Pour cette autre association, PAMALAKAYA (la Fédération nationale des pêcheurs artisanaux aux Philippines), un accord avec l’UE est une proposition encore pire que l’Accord de partenariat économique si controversé prévu avec le Japon (JPEPA). Le JPEPA ouvrirait complètement les ressources marines des Philippines au entreprises japonaises, provoquant encore plus de surpêche, ce qui aurait de lourdes conséquences pour les petits pêcheurs. « Si le JPEPA est un cauchemar, affirme le groupe, le pacte de partenariat et de coopération entre les Philippines et l’UE est une tragédie nationale, qui ne tardera pas à frapper cette nation de pauvres et d’affamés. En orchestrant la plus grande trahison du siècle, l’UE révèle son objectif véritable : faire porter tout le fardeau de la crise économique aux populations misérables de pays comme les Philippines. »

Une source florissante de bénéfices pour les multinationales/les grandes entreprises

Les grandes entreprises de pêche sont bien placées pour récolter les bénéfices des ALE, et pas seulement avec leurs pêcheries de capture. En raison du déclin des stocks dans tous les océans du monde, on assiste en effet à une envolée de l’aquaculture, un élevage qui était traditionnellement pratiqué à petite échelle par les pêcheurs locaux. Au fil des années, le commerce mondial du poisson a transformé l’aquaculture en une industrie gigantesque. Ce secteur de production alimentaire est sans doute celui qui connaît en ce moment la plus forte croissance au monde : L’aquaculture représente environ la moitié de la production mondiale d’aliments pour poissons ; les 53 000 tonnes produites en 2007 avaient une valeur de 75 milliards de dollars US. [14] Cette industrie est dominée par quelques entreprises verticalement intégrées, et les compagnies européennes sont parmi les plus grosses.
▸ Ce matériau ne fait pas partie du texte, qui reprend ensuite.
Lemma sim_shape : length w = N /\ has_shape V N N.
Proof.
  destruct (DPLR_S_shape N) as (_ & HrS & _).
  destruct Heig as (Hlen & HwfV & HrV & HcV & _). cbn [fst snd] in *.
  split; [congruence|]. split; [exact HwfV|]. split; congruence.
Qed.

(** [sum_l S_kl V_lj = w_j V_kj]. *)
Lemma sim_eigen (k j : nat) :
  (k < N)%nat -> (j < N)%nat ->
  bigsum N (fun l => (RtoC (get (DPLR_S N) k l) * get V l j)%C) =
  (vget w j * get V k j)%C.
Proof.
  intros Hk Hj. destruct (DPLR_S_shape N) as (_ & HrS & HcS).
  destruct sim_shape as (_ & _ & HrV & _).
  destruct Heig as (_ & _ & _ & _ & Hpairs). cbn [fst snd] in Hpairs.
  rewrite HrS in Hpairs. destruct (Hpairs j Hj) as (_ & _ & Heq).
  rewrite HrS, HcS in Heq. specialize (Heq k Hk).
  unfold column in Heq. rewrite HrV in Heq.
  rewrite vget_tab1 in Heq by exact Hk. rewrite <- Heq.
  apply bigsum_ext. intros l Hl. rewrite vget_tab1 by exact Hl. reflexivity.
Qed.

(** [sum_k conj(V_ki) V_kj = [i = j]]. *)
Lemma sim_unitary (i j : nat) :
  (i < N)%nat -> (j < N)%nat ->
  bigsum N (fun k => (Cconj (get V k i) * get V k j)%C) =
  if (i =? j)%nat then C1 else C0.
Proof.
  intros Hi Hj. destruct sim_shape as (_ & _ & HrV & HcV).
  pose proof (f_equal (fun m => get m i j) Hunit) as E. cbv beta in E.
  rewrite get_mat_mul, get_eye in E by (simpl; lia).
  simpl ncols in E. rewrite HrV in E. cbn [s0 s1 C_scalar] in E. rewrite <- E.
  apply bigsum_ext. intros k Hk. rewrite get_conjT by lia. reflexivity.
Qed.

Lemma sim_hippo_entry (k l : nat) :
  (k < N)%nat -> (l < N)%nat ->
  RtoC (get (DPLR_hippo N) k l) =
  (RtoC (get (DPLR_S N) k l)
   - (RtoC 0.5 * (P k * P l) + RtoC 0.5 * (if (k =? l)%nat then C1 else C0)))%C.
Proof.
  intros Hk Hl. rewrite get_DPLR_S by assumption. unfold P.
  destruct (k =? l)%nat; apply complex_eq; simpl; lra.
Qed.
Un communiqué récent de la Commission européenne donne les grandes lignes de l’aquaculture mondiale. [15] La Commission envisage l’avenir de l’aquaculture européenne : cette industrie devrait comprendre « toute la chaîne d’approvisionnement, proposer des produits à la fois innovants et à haute valeur ajoutée qui satisfassent les besoins des consommateurs européens et étrangers, et [assurer]la production d’équipements de haute qualité pour les entreprises d’aquaculture. » Elle préconise aussi d’investir dans le marché mondial, en vendant ses technologies et son savoir-faire, pour aider les pays à répondre aux défis de la durabilité et de la sécurité sanitaire.
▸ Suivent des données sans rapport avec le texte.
(* ===== verification/PaymentDB.v ===== *)
(** * pmwpaymentstatus/db: the payment repository and the consistency checks

    [repo.go] and [db_transaction.go].  [DBRepo] keeps the canonical emitter's
    address in the indexer's format; the two gorm handles are the [IndexerDB]
    instance. *)

From stdpp Require Import base list strings gmap.
From Stdlib Require Import ZArith Lia.
From S2P Require Import Prelude Errors GoStrings Eth.

#[local] Open Scope Z_scope.

Definition removeHexPrefix (s : string) : string := TrimPrefix (TrimPrefix s "0x") "0X".

Definition CheckRowConsistency (jsonHash jsonAccount : string) (jsonSequence : Z) (tx : DBTransaction)
    : res error unit :=
  if negb (EqualFold jsonHash (tx_Hash tx)) then
    Err (Errorf "DB inconsistency: JSON hash %q != column Hash %q: %w" [ESentinel ErrDatabase])
  else if negb (String.eqb jsonAccount (tx_SourceAddress tx)) then
    Err (Errorf "DB inconsistency: JSON Account %q != column SourceAddress %q: %w" [ESentinel ErrDatabase])
  else if negb (jsonSequence =? tx_Sequence tx) then
    Err (Errorf "DB inconsistency: JSON Sequence %d != column Sequence %d: %w" [ESentinel ErrDatabase])
  else Ok tt.

Definition CheckInstructionConsistency (msg : PaymentInstructionMessage) (sourceID : Hash)
    (senderAddress : string) (paymentId : Z) : res error unit :=
  if negb (pm_SourceId msg =? sourceID) then
    Err (Errorf "DB inconsistency: event SourceId %s != expected %s: %w" [ESentinel ErrDatabase])
  else if negb (String.eqb (pm_SenderAddress msg) senderAddress) then
    Err (Errorf "DB inconsistency: event SenderAddress %q != expected %q: %w" [ESentinel ErrDatabase])
  else if negb (pm_PaymentId msg =? paymentId) then
    Err (Errorf "DB inconsistency: event PaymentId %d != expected %d: %w" [ESentinel ErrDatabase])
  else Ok tt.

Record ChainQuery := { cq_SourceAddress : string; cq_Nonce : Z }.

Record DBRepo := { contractAddress : string }.

Section PaymentDB.
Context `{EthLib} {Ctx : Type} `{!IndexerDB Ctx}.

Definition normalizeAddress (addr : Address) : string := removeHexPrefix (ToLower (Address_Hex addr)).

Definition NewDBRepo (addr : Address) : DBRepo := {| contractAddress := normalizeAddress addr |}.

Definition FetchInstructionLog (r : DBRepo) (ctx : Ctx) (eventHash : string) (instructionID : Hash)
    : res error ChainLog :=
  dbLogs ← map_err (fun err => Errorf "cannot fetch log for instruction %s, eventHash %s: %w: %w"
                      [ESentinel ErrDatabase; err])
    (find_logs ctx {| q_address := contractAddress r; q_topic0 := removeHexPrefix eventHash;
                      q_topic1 := removeHexPrefix (Hash_Hex 0);
                      q_topic2 := [removeHexPrefix (Hash_Hex instructionID)];
                      q_order := "block_number ASC, log_index ASC"; q_limit := Some 2%nat |});
  match dbLogs with
  | [] => Err (Errorf "cannot fetch log for instruction %s, eventHash %s: %w" [ESentinel ErrRecordNotFound])
  | [dbLog] => ConvertDatabaseLogToChainLog dbLog
  | _ :: _ :: _ => Err (Errorf "duplicate logs for instruction %s, eventHash %s: %w" [ESentinel ErrDatabase])
  end.

Definition FetchTransactionBySourceAndSequence (ctx : Ctx) (query : ChainQuery) : res error DBTransaction :=
  txs ← map_err (fun err => Errorf "cannot fetch transaction for source %s, nonce %d: %w: %w"
                   [ESentinel ErrDatabase; err])
    (find_txs ctx {| tq_source := cq_SourceAddress query; tq_sequences := [cq_Nonce query];
                     tq_order := "hash ASC"; tq_limit := Some 2%nat |});
  match txs with
  | [] => Err (Errorf "cannot fetch transaction for source %s, nonce %d: %w" [ESentinel ErrRecordNotFound])
  | [tx] => Ok tx
  | _ :: _ :: _ => Err (Errorf "duplicate transactions for source %s, nonce %d: %w" [ESentinel ErrDatabase])
  end.

(** ** Lemmas *)
Lemma FetchTransactionBySourceAndSequence_Ok `{!IndexerLaws Ctx} ctx src seq tx :
  FetchTransactionBySourceAndSequence ctx {| cq_SourceAddress := src; cq_Nonce := seq |} = Ok tx ->
  tx_SourceAddress tx = src /\ tx_Sequence tx = seq.
Proof.
  unfold FetchTransactionBySourceAndSequence. intros Hf.
  apply res_bind_Ok in Hf as ([|tx' [|]] & Hq & Ht); simplify_eq.
  apply map_err_Ok in Hq.
  destruct (find_txs_where _ _ _ tx Hq ltac:(apply list_elem_of_here)) as [? ?%list_elem_of_singleton].
  done.
Qed.

End PaymentDB.

(** A row passes the check when the JSON and the columns name one transaction. *)
Lemma CheckRowConsistency_Ok h a s tx :
  CheckRowConsistency h a s tx = Ok tt <->
  EqualFold h (tx_Hash tx) = true /\ a = tx_SourceAddress tx /\ s = tx_Sequence tx.
Proof.
  unfold CheckRowConsistency. destruct (EqualFold _ _); cbn; [|naive_solver].
  destruct (String.eqb_spec a (tx_SourceAddress tx)); cbn; [|naive_solver].
  destruct (Z.eqb_spec s (tx_Sequence tx)); cbn; naive_solver.
Qed.

Lemma CheckInstructionConsistency_Ok msg src a p :
  CheckInstructionConsistency msg src a p = Ok tt <->
  pm_SourceId msg = src /\ pm_SenderAddress msg = a /\ pm_PaymentId msg = p.
Proof.
  unfold CheckInstructionConsistency. destruct (Z.eqb_spec (pm_SourceId msg) src); cbn; [|naive_solver].
  destruct (String.eqb_spec (pm_SenderAddress msg) a); cbn; [|naive_solver].
  destruct (Z.eqb_spec (pm_PaymentId msg) p); cbn; naive_solver.
Qed.

#[export] Hint Rewrite CheckRowConsistency_Ok CheckInstructionConsistency_Ok : verifier_rw.

(** ** Errors *)
Section PaymentDBErrors.
Context `{EthLib} `{!EthErrors} {Ctx : Type} `{!IndexerDB Ctx} `{!IndexerErrors Ctx}.

Lemma FetchInstructionLog_raises r ctx sig id :
  res_raises [SDB ErrDatabase; SDB ErrRecordNotFound] (FetchInstructionLog r ctx sig id).
Proof. pose proof err_find_logs. pose proof err_Convert. unfold FetchInstructionLog. solve_raises. Qed.

Lemma FetchTransactionBySourceAndSequence_raises ctx q :
  res_raises [SDB ErrDatabase; SDB ErrRecordNotFound] (FetchTransactionBySourceAndSequence ctx q).
Proof. pose proof err_find_txs. unfold FetchTransactionBySourceAndSequence. solve_raises. Qed.
End PaymentDBErrors.

Lemma CheckRowConsistency_raises h a s tx : res_raises [SDB ErrDatabase] (CheckRowConsistency h a s tx).
Proof. unfold CheckRowConsistency. solve_raises. Qed.
Lemma CheckInstructionConsistency_raises m s a p : res_raises [SDB ErrDatabase] (CheckInstructionConsistency m s a p).
Proof. unfold CheckInstructionConsistency. solve_raises. Qed.
#[export] Hint Resolve FetchInstructionLog_raises FetchTransactionBySourceAndSequence_raises
  CheckRowConsistency_raises CheckInstructionConsistency_raises : raise_db.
Toutefois, si l’aquaculture est censée soulager la pression sur les océans du monde, il faut noter qu’elle contribue aussi de plus en plus à leur destruction. L’expansion rapide de l’élevage de crevettes, de saumon et autres espèces carnivores à haute valeur ajoutée comme la morue, le bar et le thon détournent les prises pour en faire des aliments industriels plutôt que d’en nourrir les gens. Il faut entre 2 et 5 kilos de poisson sauvage, transformé en farine et en huile de poisson, pour produire un kilo seulement de poisson d’élevage. [16] En 2006, le secteur de l’aquaculture a, estime-t-on, consommé 23,8 millions de tonnes de petit poisson de mer sous la forme d’intrants alimentaires, soit 26 % des prises mondiales venant des pêcheries de capture. Sur ces quantités, 3,72 millions de tonnes ont été utilisées pour fabriquer de la farine de poisson, 0,83 millions de tonnes pour faire l’huile de poisson servant aux aliments aquacoles composés et 7,2 millions de tonnes supplémentaires de poisson sans valeur commerciale ou de “faux-poisson ” ont servi d’alimentation directe ou à la fabrication d’aliments aquacoles artisanaux. [17]
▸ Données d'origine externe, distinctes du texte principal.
(* ===== verification/FeeProofDB.v ===== *)
(** * pmwfeeproof/db: the batch repository

    [pmwfeeproof/db/repo.go].  The Go maps keyed by instruction id and by
    sequence are finite maps. *)

From stdpp Require Import base list strings gmap.
From Stdlib Require Import ZArith Lia.
From S2P Require Import Prelude Errors GoStrings Eth PaymentDB.

#[local] Open Scope Z_scope.

(** [InstructionLogResult]. *)
Record InstructionLogResult := { ilr_Log : ChainLog; ilr_BlockTimestamp : Z }.

Section FeeProofDB.
Context `{EthLib} {Ctx : Type} `{!IndexerDB Ctx}.

(** The loop of [FetchInstructionLogs] over the rows, from the map built so far. *)
Fixpoint collect_logs (dbLogs : list DBLog) (result : gmap Z ChainLog) : res error (gmap Z ChainLog) :=
  match dbLogs with
  | [] => Ok result
  | dbLog :: rest =>
      chainLog ← map_err (fun err => Errorf "cannot convert log: %w" [err])
        (ConvertDatabaseLogToChainLog dbLog);
      match Topics chainLog !! 2%nat with
      | None => collect_logs rest result
      | Some key =>
          match result !! key with
          | Some _ => Err (Errorf "duplicate logs for instruction %s, eventHash %s: %w" [ESentinel ErrDatabase])
          | None => collect_logs rest (<[key := chainLog]> result)
          end
      end
  end.

Definition FetchInstructionLogs (r : DBRepo) (ctx : Ctx) (eventHash : string) (instructionIDs : list Hash)
    : res error (gmap Z ChainLog) :=
  match instructionIDs with
  | [] => Ok ∅
  | _ =>
      let topic2Values := (fun id => removeHexPrefix (Hash_Hex id)) <$> instructionIDs in
      dbLogs ← map_err (fun err => Errorf "cannot fetch instruction logs, eventHash %s: %w: %w"
                          [ESentinel ErrDatabase; err])
        (find_logs ctx {| q_address := contractAddress r; q_topic0 := removeHexPrefix eventHash;
                          q_topic1 := removeHexPrefix (Hash_Hex 0); q_topic2 := topic2Values;
                          q_order := "block_number ASC, log_index ASC"; q_limit := None |});
      collect_logs dbLogs ∅
  end.

Definition FetchInstructionLog (r : DBRepo) (ctx : Ctx) (eventHash : string) (instructionID : Hash)
    : res error InstructionLogResult :=
  dbLogs ← map_err (fun err => Errorf "cannot fetch log for instruction %s, eventHash %s: %w: %w"
                      [ESentinel ErrDatabase; err])
    (find_logs ctx {| q_address := contractAddress r; q_topic0 := removeHexPrefix eventHash;
                      q_topic1 := removeHexPrefix (Hash_Hex 0);
                      q_topic2 := [removeHexPrefix (Hash_Hex instructionID)];
                      q_order := "block_number ASC, log_index ASC"; q_limit := Some 2%nat |});
  match dbLogs with
  | [] => Err (Errorf "cannot fetch log for instruction %s, eventHash %s: %w" [ESentinel ErrRecordNotFound])
  | [dbLog] =>
      chainLog ← ConvertDatabaseLogToChainLog dbLog;
      Ok {| ilr_Log := chainLog; ilr_BlockTimestamp := lg_Timestamp dbLog |}
  | _ :: _ :: _ => Err (Errorf "duplicate logs for instruction %s, eventHash %s: %w" [ESentinel ErrDatabase])
  end.

(** The loop of [FetchTransactionsBySourceAndSequences]. *)
Fixpoint collect_txs (txs : list DBTransaction) (result : gmap Z DBTransaction)
    : res error (gmap Z DBTransaction) :=
  match txs with
  | [] => Ok result
  | tx :: rest =>
      match result !! tx_Sequence tx with
      | Some _ => Err (Errorf "duplicate transactions for source %s, sequence %d: %w" [ESentinel ErrDatabase])
      | None => collect_txs rest (<[tx_Sequence tx := tx]> result)
      end
  end.

Definition FetchTransactionsBySourceAndSequences (ctx : Ctx) (sourceAddress : string) (nonces : list Z)
    : res error (gmap Z DBTransaction) :=
  match nonces with
  | [] => Ok ∅
  | _ =>
      txs ← map_err (fun err => Errorf "cannot fetch transactions for source %s: %w: %w"
                       [ESentinel ErrDatabase; err])
        (find_txs ctx {| tq_source := sourceAddress; tq_sequences := nonces; tq_order := ""; tq_limit := None |});
      collect_txs txs ∅
  end.

(** ** Lemmas *)

(** The map holds exactly the rows, each under its own sequence, and there are
    no two rows with one sequence. *)
Lemma collect_txs_Ok txs m m' :
  collect_txs txs m = Ok m' ->
  (forall s tx, m' !! s = Some tx <-> m !! s = Some tx \/ tx ∈ txs /\ tx_Sequence tx = s) /\
  NoDup (tx_Sequence <$> txs) /\ (forall tx, tx ∈ txs -> m !! tx_Sequence tx = None).
Proof.
  revert m. induction txs as [|tx txs IH]; cbn; intros m Hc.
  - simplify_eq. split; [|split; [constructor|intros ? []%not_elem_of_nil]].
    intros s tx. split; [auto|]. intros [?|[[]%not_elem_of_nil _]]; done.
  - destruct (m !! tx_Sequence tx) eqn:Hm; [done|].
    apply IH in Hc as (Hmap & Hnd & Hfresh). split; [|split].
    + intros s tx'. rewrite Hmap, elem_of_cons, lookup_insert.
      case_decide as Hs; [|naive_solver]. subst s.
      split; [naive_solver|]. intros [?|[[->|Hin] Heq]]; [congruence|auto|].
      specialize (Hfresh tx' Hin). rewrite Heq, lookup_insert_eq in Hfresh. done.
    + cbn. constructor; [|done]. intros Hin. apply list_elem_of_fmap in Hin as (tx' & Heq & Hin).
      specialize (Hfresh tx' Hin). rewrite <- Heq, lookup_insert_eq in Hfresh. done.
    + intros tx' [->|Hin]%elem_of_cons; [done|].
      specialize (Hfresh tx' Hin). rewrite lookup_insert in Hfresh. by case_decide.
Qed.

Lemma FetchTransactions_Ok `{!IndexerLaws Ctx} ctx src seqs m s tx :
  FetchTransactionsBySourceAndSequences ctx src seqs = Ok m -> m !! s = Some tx ->
  tx_Sequence tx = s /\ tx_SourceAddress tx = src /\ s ∈ seqs.
Proof.
  unfold FetchTransactionsBySourceAndSequences. destruct seqs as [|n ns]; [intros [= <-]; done|].
  intros (txs & Hq%map_err_Ok & Hc)%res_bind_Ok Hs.
  apply collect_txs_Ok in Hc as (Hmap & _ & _). apply Hmap in Hs as [?|[Hin Hseq]]; [done|].
  destruct (find_txs_where _ _ _ tx Hq Hin) as [? Hmem]. subst s. done.
Qed.

(** The map of pay events: each log found, under its own third topic, and no
    topic twice. *)
Lemma collect_logs_Ok rows m m' :
  collect_logs rows m = Ok m' ->
  forall id log, m' !! id = Some log <->
    m !! id = Some log \/
    exists row, row ∈ rows /\ ConvertDatabaseLogToChainLog row = Ok log /\ Topics log !! 2%nat = Some id.
Proof.
  revert m. induction rows as [|row rows IH]; intros m Hc id log; cbn [collect_logs] in Hc.
  - injection Hc as <-. split; [auto|]. intros [?|(? & []%not_elem_of_nil & _)]; done.
  - apply res_bind_Ok in Hc as (l & Hl%map_err_Ok & Hc).
    setoid_rewrite elem_of_cons. destruct (Topics l !! 2%nat) as [key|] eqn:Ht.
    + destruct (m !! key) eqn:Hm; [done|]. rewrite (IH _ Hc), lookup_insert.
      case_decide as Hk; [subst key|]; (split; [intros [He|(row' & ? & ?)]; [simplify_eq; eauto 10|eauto 10]|]);
        intros [?|(row' & [->|Hin] & Hconv & Htop)]; try congruence; try (left; congruence); eauto.
    + rewrite (IH _ Hc). split; [intros [?|(row' & ? & ?)]; eauto 10|].
      intros [?|(row' & [->|Hin] & Hconv & Htop)]; [by left|congruence|eauto].
Qed.

Lemma FetchInstructionLogs_Ok r ctx sig ids m id log :
  FetchInstructionLogs r ctx sig ids = Ok m -> m !! id = Some log ->
  exists q rows row, q_address q = contractAddress r /\ q_topic0 q = removeHexPrefix sig /\
    q_topic2 q = ((fun i => removeHexPrefix (Hash_Hex i)) <$> ids) /\
    find_logs ctx q = Ok rows /\ row ∈ rows /\
    ConvertDatabaseLogToChainLog row = Ok log /\ Topics log !! 2%nat = Some id.
Proof.
  unfold FetchInstructionLogs. destruct ids as [|i ids]; [intros [= <-]; done|].
  intros (rows & Hq%map_err_Ok & Hc)%res_bind_Ok Hm.
  apply (collect_logs_Ok _ _ _ Hc) in Hm as [?|(row & ? & ? & ?)]; [done|].
  eexists _, rows, row. split_and!; [..|exact Hq|done|done|done]; done.
Qed.

End FeeProofDB.

(** ** Errors *)
Section FeeProofDBErrors.
Context `{EthLib} `{!EthErrors} {Ctx : Type} `{!IndexerDB Ctx} `{!IndexerErrors Ctx}.

Lemma collect_logs_raises rows m : res_raises [SDB ErrDatabase] (collect_logs rows m).
Proof.
  pose proof err_Convert. revert m. induction rows; intros m; cbn [collect_logs]; solve_raises; auto.
Qed.

Lemma FetchInstructionLogs_raises r ctx sig ids : res_raises [SDB ErrDatabase] (FetchInstructionLogs r ctx sig ids).
Proof. pose proof err_find_logs. pose proof collect_logs_raises. unfold FetchInstructionLogs. solve_raises. Qed.

Lemma FeeFetchInstructionLog_raises r ctx sig id :
  res_raises [SDB ErrDatabase; SDB ErrRecordNotFound] (FetchInstructionLog r ctx sig id).
Proof. pose proof err_find_logs. pose proof err_Convert. unfold FetchInstructionLog. solve_raises. Qed.

Lemma collect_txs_raises txs m : res_raises [SDB ErrDatabase] (collect_txs txs m).
Proof. revert m. induction txs; intros m; cbn [collect_txs]; solve_raises; auto. Qed.

Lemma FetchTransactions_raises ctx src seqs :
  res_raises [SDB ErrDatabase] (FetchTransactionsBySourceAndSequences ctx src seqs).
Proof.
  pose proof err_find_txs. pose proof collect_txs_raises. unfold FetchTransactionsBySourceAndSequences. solve_raises.
Qed.
End FeeProofDBErrors.
#[export] Hint Resolve FetchInstructionLogs_raises FeeFetchInstructionLog_raises FetchTransactions_raises : raise_db.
Le Tableau 2 montre les plus grandes entreprises de produits de la mer. Leur position leur assure l’avantage sur leur concurrents plus petits. Dans le monde entier, ces entreprises sont derrière certaines des activités de pêche les plus extensives et les plus agressives.

Afin de maximiser les bénéfices, ces entreprises rachètent des entreprises plus petites et resserrent encore le contrôle entre les mains de quelques grands acteurs de l’industrie. Un ALE rentre parfaitement dans ce cadre, car il permet de délocaliser la production et d’en intégrer les différents stades (élevage, transformation et distribution). Une grande partie des élevages de poisson écossais appartient aujourd’hui à la gigantesque multinationale Marine Harvest, la plus grande entreprise d’aquaculture au monde et le plus gros producteur d’aliments pour animaux. Marine Harvest fait partie de la multinationale hollando-norvégienne Nutreco. Dans le même temps, une fusion de plusieurs groupes de pêche norvégiens – Cermaq va avoir entre les mains 60 % de la nouvelle compagnie, Fjord Seafoood récupère les 40 % restants et la participation de Domstein au capital de Fjord est de 26 % – a l’intention de créer la deuxième opération d’élevage de saumon au monde (après celle de Nutreco). L’entreprise a prévu d’accaparer 12 % du marché mondial de l’élevage de saumon et 40 % du marché de l’aliment pour saumon. [18]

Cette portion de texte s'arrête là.